Age Primary Therapies Secondary Therapies Extra Fun Therapies
0-3 SI-based OT/PTNutrition Speech/LanguageOsteopathic Movement
4-7 SI-based OT/PTSpeech/Language Speech/LanguagePlay Therapy Music Therapy
8-12 Vision TherapyAcademic Speech/LanguagePsychological Martial ArtsPerceptual-Motor
13-18 PsychologicalAcademic Vision TherapyNutrition Hippotherapy
19-Adult Social-EmotionalVocational AcademicNutrition Hobbies

Remember that every child is unique. Find experienced professionals within each specialty who will take a very thorough developmental history before suggesting an individual protocol. Then, get a second opinion before you decide upon a course of treatment. Next, understand that a child’s “age” is not chronological, but developmental.

A child is as old as she acts. Determine whether your child’s developmental skills are on target and whether lower level needs have been addressed.

Focus on one or two primary therapies that utilize about 75% of your available time and financial resources. You may want to select another, secondary, therapy that will take up 15%. A less intensive, “fun,” therapy will complement the goals of the other treatments.

Step 1 (Age 0-3): Therapies at this level lay the foundation for motor, sensory-motor, language and cognitive development, which must wait until the body is ready physiologically.

Nutrition includes both dietary modification and nutritional supplementation. A proper protocol can reverse damage done by allergic and toxin reactions and boost the immune system.

Occupational therapy, physical therapy and movement of all kinds (especially sensory integrative) enhance binocular vision, depth perception, bilaterality and language. Balance and anti-gravity activities stimulate the language center of the brain.

If your child had a difficult birth, osteopathic manipulation and CranioSacral therapy can help realign bones to allow bodily fluids to flow appropriately.

Step 2 (Age 4-7): Once the body is ready, language should emerge naturally, as it does in typical development. If language is delayed, it is time to focus on understanding and expression with a speech-language pathologist who utilizes sensory integration techniques.

Different types of auditory training enhance language and eye movements by stimulating the vestibular system, located in the inner ear.

Play therapy encourages a child to use language purposefully through interpersonal interactions.

Music therapy, using a variety of instruments, combines auditory, social and movement activities with singing and dancing.

Step 3 (Age 8-12): Now, focus on academics. Ascertain that the child’s sensory systems are working properly. If not, in-office and home vision therapy by a behavioral optometrist, using a combination of lenses, prisms and movement-based activities, may be necessary to resolve eye movement difficulties or binocular dysfunction.

There is a myriad of ways to teach reading and writing. Tutoring by an experienced practitioner using a specialized program or trade books comes next.

If vision is working well, a child will “break the code” and read with good comprehension.
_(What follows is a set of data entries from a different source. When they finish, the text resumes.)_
(** An [or] of a low part and a shifted high part is their sum. *)
Lemma lor_shiftl_add a b n :
  0 <= n -> 0 <= a < 2 ^ n -> Z.lor a (Z.shiftl b n) = a + b * 2 ^ n.
Proof.
  intros Hn Ha. rewrite <- Z.shiftl_mul_pow2 by done.
  rewrite <- Z.lxor_lor, <- Z.add_nocarry_lxor; try done.
  all: apply Z.bits_inj'; intros i Hi; rewrite Z.land_spec, Z.bits_0.
  all: destruct (Z_lt_dec i n);
    [rewrite (Z.shiftl_spec_low b n i), andb_false_r by lia; done
    |rewrite (testbit_small a n i), andb_false_l by lia; done].
Qed.

Lemma lor_128 b : 0 <= b < 128 -> Z.lor b 128 = b + 128.
Proof. intros. apply (lor_shiftl_add b 1 7); lia. Qed.

(** The continuation bit of a byte. *)
Lemma land_128 b : is_byte b -> Z.land b 128 = if b <? 128 then 0 else 128.
Proof.
  intros [H1 H2]. apply Z.bits_inj'; intros i Hi. rewrite Z.land_spec.
  change 128 with (2 ^ 7) at 1. rewrite Z.pow2_bits_eqb by lia.
  destruct (Z.eqb_spec 7 i) as [<-|Hne].
  - rewrite andb_true_r.
    destruct (Z.ltb_spec b 128).
    + rewrite Z.bits_0. apply (testbit_small b 7); lia.
    + replace b with ((b - 128) + 1 * 2 ^ 7) by lia.
      rewrite <- lor_shiftl_add, Z.lor_spec, Z.shiftl_spec by lia.
      rewrite orb_true_r. done.
  - rewrite andb_false_r. destruct (b <? 128); [by rewrite Z.bits_0|].
    change 128 with (2 ^ 7). rewrite Z.pow2_bits_eqb by lia.
    by destruct (Z.eqb_spec 7 i).
Qed.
Pre-teen years are a fine time to build self-esteem through martial arts or group psychotherapy.

Step 4 (Age 13-18): Step 4 is an extension of Step 3. Further work on academics and a focus on self-esteem are essential. This is the time to begin transition planning and to determine post-secondary school options.

As your child’s hormonal changes occur, revisit nutritional needs. Supplements may need adjusting as eating habits change.
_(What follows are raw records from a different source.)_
(* ===== verification/CrashlyticsProto.v ===== *)
(** The descriptors protoc generates for Crashlytics' report
    (FirebaseCrashlytics, Protogen/nanopb/crashlytics.nanopb.c), the message
    FIRCLSReportAdapter.m passes to [pb_encode] and [pb_release], with the
    struct offsets of the 64-bit ABI, and a concrete report in memory. *)
From S2P Require Import Prelude Memory PbTypes.

Definition google_crashlytics_Report_id : nat := 0.
Definition google_crashlytics_FilesPayload_id : nat := 1.
Definition google_crashlytics_FilesPayload_File_id : nat := 2.

(** PB_FIELD(tag, BYTES, SINGULAR, POINTER, ...): [data_size] is that of
    [pb_bytes_array_t]. *)
Definition bytes_pointer (t offset : Z) : pb_field_t :=
  PbField t (PB_ATYPE_POINTER + PB_HTYPE_OPTIONAL + PB_LTYPE_BYTES) offset 0 8 0 PtrNull.

Definition google_crashlytics_Report_fields : list pb_field_t :=
  [bytes_pointer 1 0;
   bytes_pointer 3 0;
   PbField 4 (PB_ATYPE_STATIC + PB_HTYPE_OPTIONAL + PB_LTYPE_UVARINT) 0 0 4 0 PtrNull;
   bytes_pointer 5 4;
   bytes_pointer 6 0;
   bytes_pointer 7 0;
   PbField 10 (PB_ATYPE_STATIC + PB_HTYPE_OPTIONAL + PB_LTYPE_SUBMESSAGE) 0 0 16 0
     (PtrSubmsg google_crashlytics_FilesPayload_id);
   bytes_pointer 16 0;
   bytes_pointer 17 0;
   PB_LAST_FIELD].

Definition google_crashlytics_FilesPayload_fields : list pb_field_t :=
  [PbField 1 (PB_ATYPE_POINTER + PB_HTYPE_REPEATED + PB_LTYPE_SUBMESSAGE) 8 (-8) 16 0
     (PtrSubmsg google_crashlytics_FilesPayload_File_id);
   PB_LAST_FIELD].

Definition google_crashlytics_FilesPayload_File_fields : list pb_field_t :=
  [bytes_pointer 1 0;
   bytes_pointer 2 0;
   PB_LAST_FIELD].

#[export] Instance crashlytics_descriptors : PbDescriptors := {
  fields_at id :=
    match id with
    | 0 => google_crashlytics_Report_fields
    | 1 => google_crashlytics_FilesPayload_fields
    | 2 => google_crashlytics_FilesPayload_File_fields
    | _ => []
    end%nat;
  extension_type_at _ := None
}.

Definition report_ref : field_ref := (google_crashlytics_Report_id, 0%nat).

(** ** A concrete report *)

(** [pb_bytes_array_t]: the size, then the bytes. *)
Definition bytes_array (bs : list Z) : list Z :=
  le_bytes 4 (Z.of_nat (length bs)) ++ bs.

Definition example_report_addr : Z := 4096.

(** A report with an SDK version, platform 7 and one file of 3 bytes. *)
Definition example_report_mem : gmap Z Z :=
  mem_of
    [(4096, le_bytes 8 8192 ++ le_bytes 8 0 ++ le_bytes 4 7 ++ le_bytes 4 0 ++
            le_bytes 8 0 ++ le_bytes 8 0 ++ le_bytes 8 0 ++
            le_bytes 4 1 ++ le_bytes 4 0 ++ le_bytes 8 8208 ++
            le_bytes 8 0 ++ le_bytes 8 0);
     (8192, bytes_array [49; 48; 46; 49; 53]);
     (8208, le_bytes 8 8224 ++ le_bytes 8 8240);
     (8224, bytes_array [97; 46; 98]);
     (8240, bytes_array [1; 2; 3])].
Vision therapy may move from work on binocular skills to visual thinking and organization.

Horseback riding (hippotherapy) is an amazingly empowering intervention for teens unable to participate in group sports.
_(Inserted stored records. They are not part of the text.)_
(* ===== verification/PbWire.v ===== *)
(** The protocol buffers wire format as pure functions, the reference the
    encoder and the decoder are compared with: base-128 varints, zigzag,
    tags, length-delimited strings. *)
From S2P Require Import Prelude.

(** ** Varints *)

Fixpoint varint_fuel (n : nat) (v : Z) : list Z :=
  match n with
  | O => []
  | S n' => if v <? 128 then [v] else (v mod 128 + 128) :: varint_fuel n' (v / 128)
  end.

(** The minimal base-128 encoding of a 64-bit value, least significant group
    first; ten groups hold 64 bits. *)
Definition varint_bytes (v : Z) : list Z := varint_fuel 10 v.

(** The value a terminated varint denotes. *)
Fixpoint varint_val (bs : list Z) : Z :=
  match bs with
  | [] => 0
  | b :: bs' => b mod 128 + 128 * varint_val bs'
  end.

(** All bytes but the last have the continuation bit. *)
Inductive varint_shape : list Z -> Prop :=
  | vs_last b : 0 <= b < 128 -> varint_shape [b]
  | vs_more b bs : 128 <= b < 256 -> varint_shape bs -> varint_shape (b :: bs).

Definition zigzag (v : Z) : Z := if v <? 0 then - 2 * v - 1 else 2 * v.

Definition tag_key (wt t : Z) : Z := t * 8 + wt.

Definition delimited (bs : list Z) : list Z := varint_bytes (Z.of_nat (length bs)) ++ bs.

Lemma varint_fuel_val n v :
  0 <= v < 128 ^ Z.of_nat n -> varint_val (varint_fuel n v) = v.
Proof.
  revert v. induction n as [|n IH]; intros v Hv; cbn [varint_fuel].
  { simpl in *. change (128 ^ 0) with 1 in Hv. lia. }
  destruct (Z.ltb_spec v 128); cbn [varint_val].
  - rewrite Z.mod_small by lia. lia.
  - rewrite IH.
    + rewrite <- Z.add_mod_idemp_r, Z_mod_same_full, Z.add_0_r, Zmod_mod by lia.
      pose proof (Z_div_mod_eq_full v 128). lia.
    + rewrite Nat2Z.inj_succ, Z.pow_succ_r in Hv by lia.
      split; [apply Z.div_pos; lia|apply Z.div_lt_upper_bound; lia].
Qed.

Lemma varint_fuel_shape n v :
  0 <= v < 128 ^ Z.of_nat n -> (0 < n)%nat -> varint_shape (varint_fuel n v).
Proof.
  revert v. induction n as [|n IH]; intros v Hv Hn; [lia|]. cbn [varint_fuel].
  destruct (Z.ltb_spec v 128); [constructor; lia|].
  pose proof (Z.mod_pos_bound v 128). constructor; [lia|].
  rewrite Nat2Z.inj_succ, Z.pow_succ_r in Hv by lia.
  apply IH; [split; [apply Z.div_pos; lia|apply Z.div_lt_upper_bound; lia]|].
  destruct n; [|lia]. change (128 ^ Z.of_nat 0) with 1 in Hv. lia.
Qed.

Lemma varint_fuel_length n v : (length (varint_fuel n v) <= n)%nat.
Proof.
  revert v. induction n as [|n IH]; intros v; cbn [varint_fuel]; [done|].
  destruct (v <? 128); cbn [length]; [lia|]. specialize (IH (v / 128)). lia.
Qed.

Lemma varint_shape_byte bs : varint_shape bs -> Forall is_byte bs.
Proof. induction 1; repeat constructor; unfold is_byte; auto; lia. Qed.

Lemma varint_bytes_val v : 0 <= v < 2 ^ 64 -> varint_val (varint_bytes v) = v.
Proof. intros. apply varint_fuel_val. change (128 ^ Z.of_nat 10) with (2 ^ 70). lia. Qed.

Lemma varint_bytes_shape v : 0 <= v < 2 ^ 64 -> varint_shape (varint_bytes v).
Proof.
  intros. apply varint_fuel_shape; [|lia]. change (128 ^ Z.of_nat 10) with (2 ^ 70). lia.
Qed.

Lemma varint_bytes_byte v : 0 <= v < 2 ^ 64 -> Forall is_byte (varint_bytes v).
Proof. intros. by apply varint_shape_byte, varint_bytes_shape. Qed.

Lemma varint_bytes_length v : (1 <= length (varint_bytes v) <= 10)%nat.
Proof.
  split; [|apply varint_fuel_length].
  unfold varint_bytes. cbn [varint_fuel]. destruct (v <? 128); cbn; lia.
Qed.

Lemma zigzag_bounds v : - 2 ^ 63 <= v < 2 ^ 63 -> 0 <= zigzag v < 2 ^ 64.
Proof. unfold zigzag. destruct (Z.ltb_spec v 0); lia. Qed.

Lemma tag_key_bounds wt t :
  0 <= t < 2 ^ 32 -> 0 <= wt < 8 -> 0 <= tag_key wt t < 2 ^ 64.
Proof. unfold tag_key. lia. Qed.

(** More fuel than groups changes nothing. *)
Lemma varint_fuel_enough n m v :
  0 <= v < 128 ^ Z.of_nat n -> (0 < n)%nat -> varint_fuel (n + m) v = varint_fuel n v.
Proof.
  revert v. induction n as [|n IH]; intros v Hv Hn; [lia|]. cbn [Nat.add varint_fuel].
  destruct (Z.ltb_spec v 128); [done|]. f_equal.
  rewrite Nat2Z.inj_succ, Z.pow_succ_r in Hv by lia.
  apply IH; [split; [apply Z.div_pos; lia|apply Z.div_lt_upper_bound; lia]|].
  destruct n; [|lia]. change (128 ^ Z.of_nat 0) with 1 in Hv. lia.
Qed.

(** A group that is not the last. *)
Lemma varint_fuel_more n v :
  128 <= v -> varint_fuel (S n) v = (v mod 128 + 128) :: varint_fuel n (v / 128).
Proof. intros. cbn [varint_fuel]. by rewrite (proj2 (Z.ltb_ge _ _)). Qed.

(** A group of a negative value that is represented modulo [2 ^ m]. *)
Lemma varint_fuel_negative n m v :
  8 <= m -> - 2 ^ (m - 1) <= v < 0 ->
  varint_fuel (S n) (2 ^ m + v) = (v mod 128 + 128) :: varint_fuel n (2 ^ (m - 7) + v / 128).
Proof.
  intros Hm Hv. assert (2 ^ m = 2 ^ (m - 7) * 128)
    by (change 128 with (2 ^ 7); rewrite <- Z.pow_add_r by lia; f_equal; lia).
  assert (2 ^ m = 2 * 2 ^ (m - 1)) by (rewrite <- Z.pow_succ_r by lia; f_equal; lia).
  assert (2 ^ 7 <= 2 ^ (m - 1)) by (apply Z.pow_le_mono_r; lia).
  rewrite varint_fuel_more by lia. rewrite H, Z.div_add_l by lia.
  by rewrite (Z.add_comm (_ * 128) v), Z_mod_plus_full.
Qed.

(** The ten bytes of a negative 32-bit value, sign-extended to 64 bits. *)
Lemma varint_bytes_negative v :
  - 2 ^ 31 <= v < 0 ->
  varint_bytes (2 ^ 64 + v) =
  [v mod 128 + 128; v / 128 mod 128 + 128; v / 128 / 128 mod 128 + 128;
   v / 128 / 128 / 128 mod 128 + 128; v / 128 / 128 / 128 / 128 mod 128 + 128;
   255; 255; 255; 255; 1].
Proof.
  intros Hv.
  assert (Hd : forall x n, 0 <= n -> - 2 ^ (n + 7) <= x < 0 -> - 2 ^ n <= x / 128 < 0).
  { intros x n Hn Hx. rewrite Z.pow_add_r in Hx by lia.
    split; [apply Z.div_le_lower_bound|apply Z.div_lt_upper_bound]; lia. }
  pose proof (Hd v 24 ltac:(lia) Hv) as H1.
  pose proof (Hd _ 17 ltac:(lia) H1) as H2.
  pose proof (Hd _ 10 ltac:(lia) H2) as H3.
  pose proof (Hd _ 3 ltac:(lia) H3) as H4.
  assert (H5 : v / 128 / 128 / 128 / 128 / 128 = -1)
    by (symmetry; apply Z.div_unique with (v / 128 / 128 / 128 / 128 + 128); lia).
  unfold varint_bytes. do 5 (rewrite varint_fuel_negative by lia). rewrite H5. done.
Qed.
Step 5 (Age 19-Adult): Resolving delays does not necessarily end because a child moves into adulthood. There are many ways to fine-tune and encourage growth.

Depending on his literacy level, a child now develops life skills in the working world. A complete evaluation of vocational aptitudes and interests is essential.

Grooming, cooking and using money are all part of vocational training. This can focus on getting and keeping a job as well as developing hobbies.

It is important that adults with disabilities find pleasure in animals, plants, the out-of-doors and other alternatives to television and computer games. Whatever the age of your child, use this guide to choose appropriate interventions. Trying an interesting new option may make a huge difference.